You cannot lead a million people to freedom if you are still enslaved to your own ego. The wilderness wasn't waste — it was weight training.

You Are Being Developed

A Devotional on Identity, Preparation & the Faithfulness of God

PART ONE: THE PAIN OF THE WAIT

There is a particular kind of ache that settles into the bones of a person who knows they are called. It is not the ache of the aimless — those who wander without direction, without fire in their chest, without the unmistakable fingerprint of God on the deepest parts of their life. No, this is the ache of the anointed. The deep, groaning restlessness of someone who has tasted the promises of God and now must wait — in the dark, in the hidden, in the in-between — for the fullness of those promises to break open.

You know exactly what it is to carry a vision too large for your current season. You know what it is to feel the weight of a calling that hasn't yet found its full expression. You have prayed, you have prepared, you have positioned yourself — and still the door has not opened. Still the season stretches. Still the silence of heaven feels heavier than the noise of doubt.

The enemy will use that silence to tell you a lie. He will whisper that you have been forgotten. That you misheard. That others are being used while you are being shelved. He will dress delay in the language of rejection and try to make you believe that God's slowness means God's indifference.

But let the Word of God answer the whisper of the enemy.

"But those who wait on the Lord shall renew their strength; they shall mount up with wings like eagles, they shall run and not be weary, they shall walk and not faint."— Isaiah 40:31

The word "wait" in Hebrew is qavah — and it does not mean passive resignation. It means to twist, to wind, to bind together — like strands of rope being braided into something stronger than any single thread. To wait on God is to be woven into Him. Your waiting is not wasted. It is weaving.
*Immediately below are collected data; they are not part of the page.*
(** Watching a partition is seen by a later question for it and changes no
    other; for a place without a partition the call returns the error of the
    question and changes nothing. *)
Theorem full_report_set i j b line st : wf st →
  ∃ st', HI_UDISK_SetFullReport i j b line st = Returned ((info st i j).1, st') ∧
    ∀ i' j', 0 ≤ i' → 0 ≤ j' → 0 ≤ i → 0 ≤ j →
      HI_UDISK_GetPartitionInfo i' j' st' = Returned ((info st i' j').1,
        if bool_decide (i' = i ∧ j' = j) then reporting b line <$> (info st i' j').2 else (info st i' j').2, st').
Proof.
  intros Hw. destruct (change_partition_steps i j (reporting b line) st Hw) as (r & st' & Hr & _ & Hst); [done|].
  assert (r = (info st i j).1 ∧ ∀ i' j', 0 ≤ i' → 0 ≤ j' → 0 ≤ i → 0 ≤ j → info st' i' j' = ((info st i' j').1,
    if bool_decide (i' = i ∧ j' = j) then reporting b line <$> (info st i' j').2 else (info st i' j').2)) as [-> Hinfo].
  { unfold info at 1. destruct (m_UDisk_DiskListHead st !! Z.to_nat i) as [d|] eqn:Hd.
    - destruct (part_list d !! Z.to_nat j) as [p|] eqn:Hp; destruct Hst as [-> ->]; (split; [done|]); intros i' j' Hi' Hj' Hi Hj.
      + by apply (info_changed st (reporting b line) i j d p).
      + case_bool_decide as Heq; [|by destruct (info st i' j')]. destruct Heq as [-> ->]. unfold info. by rewrite Hd, Hp.
    - destruct Hst as [-> ->]. split; [done|]. intros i' j' _ _ _ _. case_bool_decide as Heq; [|by destruct (info st i' j')].
      destruct Heq as [-> ->]. unfold info. by rewrite Hd. }
  exists st'. split; [exact Hr|]. intros i' j' Hi' Hj' Hi Hj. rewrite <-(Hinfo i' j' Hi' Hj' Hi Hj). done.
Qed.

(** ** What mounting records *)

Lemma wp_record dev s st (Q : unit → STATE → Prop) : (∀ a st', Q a st') → wp (UDISK_RecordPartitionStatus dev s) st Q.
Proof.
  intros HQ. apply wp_bind, wp_gets. destruct (update_first _ _ _); [by apply wp_modify|]. destruct (update_first _ _ _); [by apply wp_modify|by apply wp_ret].
Qed.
PART TWO: THE PATTERN OF THE PIT

Open the pages of Scripture and you will find a relentless, unmistakable pattern: the people God uses most profoundly are always, first, the people He prepares most thoroughly.

Consider Joseph — the dreamer, the beloved son, the one with the coat of many colors and a future so luminous it had to be spoken through dreams. Yet before he wore the signet ring of Pharaoh, before he held authority over the breadbasket of the ancient world, before his brothers bowed at his feet in tearful recognition — he sat in a pit. Then he served in a house. Then he languished in a prison. Thirteen long years of what looked, by every human measure, like failure.

But the pit did not destroy Joseph. The pit dismantled him. It stripped away the entitlement of the favored son and forged the character of a servant-king. Potiphar's house built administrative excellence and integrity under pressure. The prison developed patience, perspective, and the ability to minister to broken people in broken places. Every environment that looked like a demotion was, in the economy of God, a classroom.

"You intended to harm me, but God intended it for good to accomplish what is now being done, the saving of many lives."— Genesis 50:20

What the enemy meant as a weapon, God wielded as a workshop. And when Joseph finally stood before Pharaoh — not with bitterness, not with brokenness, but with composure, wisdom, and a spirit of excellence — it was because every season of his suffering had been a season of supernatural formation.

Now consider Moses. Forty years in the palace of Egypt — surrounded by power, educated in the wisdom of the world's greatest civilization, trained in military strategy and governance. Then forty years in the wilderness of Midian — a shepherd, obscure, humbled, caring for another man's sheep on the backside of the desert. By human reckoning, Moses "wasted" the second forty years of his life. But God was doing something in the wilderness that the palace could never have accomplished. He was breaking the pride of a prince so He could commission the humility of a deliverer.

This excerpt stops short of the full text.